● WHAT TO PRODUCE: Only one stretch of the listing below is wanted. Begin at the line that has "(page, limit, total, Js.ceil_div", stop after the line that has "recentUsers : list RecentUser", and repeat every line in between exactly.

● RECORDS FOR THE EXERCISE:
==*==

Definition bulkDelete (caller : User.doc) (body : BulkBody) (db : Db)
    : Db * Outcome :=
  match taskIds body with
  | None | Some [] => (db, Json (fail 400 "Task IDs array is required"))
  | Some raw =>
      match cast_ids raw with
      | inl e => (db, Next e)
      | inr ids =>
          let query t := bool_decide (Task._id t ∈ ids)
                         && bool_decide (Task.user t = User._id caller) in
          let deletedCount := length (Task.find (tasks db) query) in
          ({| users := users db; tasks := Task.deleteMany (tasks db) query |},
           Json (ok 200
                   (Some (pretty deletedCount +:+ " tasks deleted successfully"))
                   NoData))
      end
  end.

(** Get task statistics: the answer is always 200 with these data.
    [today] and [tomorrow] are the local midnights around the clock
    reading. *)
Definition getTaskStats (caller : User.doc) (now today tomorrow : Z) (db : Db)
    : TaskStatsData :=
  let stats := Task.getStats (tasks db) (User._id caller) in
  let overdueTasks :=
    Task.countDocuments (tasks db)
      (λ t, bool_decide (Task.user t = User._id caller)
            && negb (String.eqb (Task.status t) "completed")
            && from_option (λ due, (due <? now)%Z) false (Task.dueDate t)) in
  let tasksDueToday :=
    Task.countDocuments (tasks db)
      (λ t, bool_decide (Task.user t = User._id caller)
            && negb (String.eqb (Task.status t) "completed")
            && from_option (λ due, (today <=? due)%Z && (due <? tomorrow)%Z)
                 false (Task.dueDate t)) in
  {| byStatus := stats.1; byPriority := stats.2;
     overdue := overdueTasks; dueToday := tasksDueToday |}.

(** The query document built by [getAllTasksAdmin]. *)
Definition admin_query (q : AdminQuery) (t : Task.doc) : bool :=
  from_option (λ owner, bool_decide (Task.user t = owner)) true (aq_userId q)
  && (if Js.truthy (aq_status q)
      then bool_decide (Some (Task.status t) = aq_status q) else true).

(** [populate('user', 'name email')] *)
Definition populate (users : gmap nat User.doc) (t : Task.doc)
    : Task.doc * option OwnerView :=
  (t, (λ u, {| owner_id := User._id u; owner_name := User.name u;
               owner_email := User.email u |}) <$> users !! Task.user t).

(** Get all tasks (admin only): the page of populated tasks with the
    pagination fields, or the error passed on. *)
Definition getAllTasksAdmin (q : AdminQuery) (db : Db)
    : Err + (list (Task.doc * option OwnerView) * (Z * Z * Z * Z)) :=
  let page := Js.num_or (Js.parseInt (aq_page q)) 1 in
  let limit := Js.num_or (Js.parseInt (aq_limit q)) 10 in
  let skip := Js.mul (Js.sub page 1) limit in
  match cursor (mongo_sort "createdAt" (-1) (Task.find (tasks db) (admin_query q)))
          skip limit with
  | inl e => inl e
  | inr found =>
      let total := Task.countDocuments (tasks db) (admin_query q) in
      inr (populate (users db) <$> found,
           (page, limit, total, Js.ceil_div total limit))
  end.

End handlers.

End TaskController.

(** ** controllers/user.controller.js *)

Module UserController.

Record UpdateBody := {
  upd_name : option string;
  upd_email : option string;
  upd_role : option string
}.

Record RecentUser := {
  recent_id : nat;
  recent_name : string;
  recent_email : string;
  recent_role : string;
  recent_createdAt : Z
}.

(** The data of the user statistics; [regular] is the field [users]. *)
Record UserStatsData := {
  total : Z;
  admins : Z;
  regular : Z;
  recentUsers : list RecentUser
}.

Record CreateBody := {
  new_name : option string;
  new_email : option string;
  new_password : option string;
  new_role : option string
}.

Definition keep_truthy (v : option string) : option string :=
  if Js.truthy v then v else None.

Section handlers.
Context `{!EmailPattern} `{!ObjectIds}.

(** [id] is [req.params.id], the string of the route.  The queries cast
    it to an ObjectId; the guard compares it, as it is, with the string
    of the caller's id. *)
Definition updateUser (caller : User.doc) (id : string) (body : UpdateBody)
    (now : Z) (db : Db) : Db * Outcome :=
  match castObjectId id with
  | None => (db, Next (CastError id))
  | Some oid =>
  match User.findById (users db) oid with
  | None => (db, Json (fail 404 "User not found"))
  | Some user =>
      (* Prevent admin from modifying their own role *)
      if bool_decide (idToString (User._id caller) = id)
         && Js.truthy (upd_role body)
         && bool_decide (upd_role body ≠ Some (User.role caller))
      then (db, Json (fail 400 "You cannot change your own role"))
      else
        let taken :=
          if Js.truthy (upd_email body)
             && bool_decide (upd_email body ≠ Some (User.email user))
          then upd_email body ≫= User.findOne_email (users db)
          else None in
        match taken with
        | Some _ => (db, Json (fail 400 "Email is already in use"))
        | None =>
            match User.findByIdAndUpdate (users db) oid
                    (keep_truthy (upd_name body)) (keep_truthy (upd_email body))
                    (keep_truthy (upd_role body)) now with
            | inl e => (db, Next e)
            | inr (users', updated) =>
                ({| users := users'; tasks := tasks db |},
                 Json (ok 200 (Some "User updated successfully")
                         (UserData (view <$> updated))))
            end
        end
  end
  end.

Definition deleteUser (caller : User.doc) (id : string) (db : Db)
    : Db * Outcome :=
  match castObjectId id with
  | None => (db, Next (CastError id))
  | Some oid =>
  match User.findById (users db) oid with
  | None => (db, Json (fail 404 "User not found"))
  | Some _ =>
      (* Prevent admin from deleting themselves *)
      if bool_decide (idToString (User._id caller) = id)
      then (db, Json (fail 400 "You cannot delete your own account"))
      else
        (* Delete user's tasks first *)
        let tasks' := Task.deleteMany (tasks db)
                        (λ t, bool_decide (Task.user t = oid)) in
        let users' := User.findByIdAndDelete (users db) oid in
        ({| users := users'; tasks := tasks' |},
         Json (ok 200 (Some "User and associated tasks deleted successfully")
                 NoData))
  end
  end.

End handlers.

Section accounts.
Context `{!Bcrypt} `{!EmailPattern}.

Definition createUser (body : CreateBody) (newId : nat) (salt : string)
    (now : Z) (db : Db) : Db * Outcome :=
  match new_email body ≫= User.findOne_email (users db) with
  | Some _ => (db, Json (fail 400 "User with this email already exists"))
  | None =>
      match User.create (users db) (new_name body) (new_email body)
              (new_password body)
              (if Js.truthy (new_role body) then default "" (new_role body)
               else "user")
              newId salt now with
      | inl e => (db, Next e)
      | inr (users', user) =>
          ({| users := users'; tasks := tasks db |},
           Json (ok 201 (Some "User created successfully")
                   (UserData (Some (view user)))))
      end
  end.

==*==

● RESPONSE:
           (page, limit, total, Js.ceil_div total limit))
  end.

End handlers.

End TaskController.

(** ** controllers/user.controller.js *)

Module UserController.

Record UpdateBody := {
  upd_name : option string;
  upd_email : option string;
  upd_role : option string
}.

Record RecentUser := {
  recent_id : nat;
  recent_name : string;
  recent_email : string;
  recent_role : string;
  recent_createdAt : Z
}.

(** The data of the user statistics; [regular] is the field [users]. *)
Record UserStatsData := {
  total : Z;
  admins : Z;
  regular : Z;
  recentUsers : list RecentUser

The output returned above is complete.